- _Action item_: The string "properties" may appear in lines of the entries below. Report how many lines hold it, with only the number.

- _Supplied records_:

(** * CPU Guardian: the telemetry -> anomaly pipeline, embedded and verified

    A shallow embedding of the C sources of CPU Guardian
    (ringbuffer.c, telemetry.c, anomaly.c, correlation.c, ipc_socket.c,
    logger.c, pmu.c, config.c and their headers) together with the
    properties the design document states about them (Part II) and further
    properties of the code (Part III).

    Conventions of the embedding.
    - [uint64_t] / [size_t] / [uint32_t] values are [Z] with the wrap-around
      written out ([wrap64], [wrap32]).
    - [double] and [float] values are IEEE-754 binary64 / binary32 numbers,
      represented by [spec_float] and computed with the executable
      operations of [SpecFloat] (round to nearest, ties to even).  There is a
      single NaN.
    - C arrays are lists accessed with stdpp's lookup and insert; an access
      outside the array, or a division by zero, is undefined behaviour in C
      and makes the embedded function return [None].
    - Bytes on the wire are [Byte.byte]; little-endian integers use
      coqutil's [le_split] and [le_combine].
    - A C string is the list of its bytes up to the terminating NUL.
    - The C library and the kernel are parameters: the conversions of
      [printf] and [strtoul], the content of files, the options [getopt]
      finds, and the answers to system calls (a function of the calls made
      so far). *)

From Stdlib Require Import ZArith Lia Bool List Reals Lra.
From Stdlib Require Strings.String.
From Stdlib Require Import Floats.SpecFloat.
From coqutil Require Import Byte Word.LittleEndianList.
From stdpp Require Import base list.

Local Open Scope Z_scope.

(* ===================================================================== *)
(** * Part I. The embedding                                               *)
(* ===================================================================== *)

(** ** Machine integers *)

Definition wrap64 (z : Z) : Z := z mod 2 ^ 64.
Definition wrap32 (z : Z) : Z := z mod 2 ^ 32.

(** ** IEEE-754 numbers *)

Module Float.

Definition is_nan (x : spec_float) : bool :=
  match x with S754_nan => true | _ => false end.

Definition is_finite (x : spec_float) : bool :=
  match x with S754_zero _ | S754_finite _ _ _ => true | _ => false end.

(** [x] is a number (not NaN) whose sign bit is [s]. *)
Definition has_sign (s : bool) (x : spec_float) : Prop :=
  match x with
  | S754_zero s' | S754_infinity s' | S754_finite s' _ _ => s' = s
  | S754_nan => False
  end.

Section Format.
Variables prec emax : Z.

(** Conversion of an integer: [(float)u] or [(double)u]. *)
Definition of_Z (z : Z) : spec_float := binary_normalize prec emax z 0 false.

(** Conversion of a number of another format into this one. *)
Definition round (x : spec_float) : spec_float :=
  match x with
  | S754_finite s m e => binary_round prec emax s m e
  | _ => x
  end.
End Format.

End Float.

(** [double]: binary64. *)
Module Double.
Definition prec : Z := 53.
Definition emax : Z := 1024.
Definition add := SFadd prec emax.
Definition sub := SFsub prec emax.
Definition mul := SFmul prec emax.
Definition div := SFdiv prec emax.
Definition sqrt := SFsqrt prec emax.
Definition opp := SFopp.
Definition fabs := SFabs.
Definition ltb := SFltb.
Definition leb := SFleb.
Definition of_Z := Float.of_Z prec emax.
(** [(double)f] for a [float] f (exact). *)
Definition of_single := Float.round prec emax.
Definition valid := valid_binary prec emax.
Definition zero : spec_float := S754_zero false.
Definition one : spec_float := Eval vm_compute in of_Z 1.
(** The literal [1e-12]. *)
Definition c1e_12 : spec_float := Eval vm_compute in div (of_Z 1) (of_Z (10 ^ 12)).
(** The literals [3.5], [0.5], [0.8] and [0.95]. *)
Definition c3_5 : spec_float := Eval vm_compute in div (of_Z 7) (of_Z 2).
Definition c0_5 : spec_float := Eval vm_compute in div (of_Z 1) (of_Z 2).
Definition c0_8 : spec_float := Eval vm_compute in div (of_Z 8) (of_Z 10).
Definition c0_95 : spec_float := Eval vm_compute in div (of_Z 95) (of_Z 100).
End Double.

(** [float]: binary32. *)
Module Single.
Definition prec : Z := 24.
Definition emax : Z := 128.
Definition add := SFadd prec emax.
Definition sub := SFsub prec emax.
Definition mul := SFmul prec emax.
Definition div := SFdiv prec emax.
Definition ltb := SFltb.
Definition leb := SFleb.
Definition of_Z := Float.of_Z prec emax.
(** [(float)d] for a [double] d (rounds). *)
Definition of_double := Float.round prec emax.
Definition valid := valid_binary prec emax.
Definition zero : spec_float := S754_zero false.
Definition one : spec_float := Eval vm_compute in of_Z 1.
(** The literals [0.3f], [0.5f] and [0.001f]. *)
Definition c0_3 : spec_float := Eval vm_compute in div (of_Z 3) (of_Z 10).
Definition c0_5 : spec_float := Eval vm_compute in div (of_Z 1) (of_Z 2).
Definition c0_001 : spec_float := Eval vm_compute in div (of_Z 1) (of_Z 1000).

(** The IEEE-754 binary32 interchange encoding of a [float] (the 32-bit
    word that sits in memory).  [spec_float] has one NaN, without the sign
    and the payload that the word of a C NaN carries: for a NaN the word
    in memory is not determined by the model, [bits] gives the default
    quiet NaN 0x7fc00000, and the properties of the encoding are stated
    for numbers only (see [sample_wf]). *)
Definition sign_bit (s : bool) : Z := if s then 2 ^ 31 else 0.

Definition bits (x : spec_float) : Z :=
  match x with
  | S754_zero s => sign_bit s
  | S754_infinity s => sign_bit s + 255 * 2 ^ 23
  | S754_nan => 255 * 2 ^ 23 + 2 ^ 22
  | S754_finite s m e =>
      if Zpos (digits2_pos m) =? prec
      then sign_bit s + (e + 150) * 2 ^ 23 + (Zpos m - 2 ^ 23)
      else sign_bit s + Zpos m
  end.

Definition of_bits (w : Z) : spec_float :=
  let s := Z.testbit w 31 in
  let e := (w / 2 ^ 23) mod 256 in
  let frac := w mod 2 ^ 23 in
  if e =? 255 then (if frac =? 0 then S754_infinity s else S754_nan)
  else if e =? 0 then
    match frac with
    | Zpos m => S754_finite s m (-149)
    | _ => S754_zero s
    end
  else
    match frac + 2 ^ 23 with
    | Zpos m => S754_finite s m (e - 150)
    | _ => S754_nan
    end.
End Single.

(** ** telemetry.h: the telemetry sample *)

Record telemetry_sample : Type := {
  timestamp_ns : Z;
  cache_references : Z;
  cache_misses : Z;
  branch_instructions : Z;
  branch_misses : Z;
  cycles : Z;
  instructions : Z;
  cache_miss_rate : spec_float;   (* float *)
  branch_miss_rate : spec_float;  (* float *)
  ipc : spec_float                (* float *)
}.

(** A zero-filled sample ([calloc], [memset(.., 0, ..)]). *)
Definition zero_sample : telemetry_sample :=
  {| timestamp_ns := 0; cache_references := 0; cache_misses := 0;
     branch_instructions := 0; branch_misses := 0; cycles := 0;
     instructions := 0; cache_miss_rate := Single.zero;
     branch_miss_rate := Single.zero; ipc := Single.zero |}.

- _Exercise response_: 3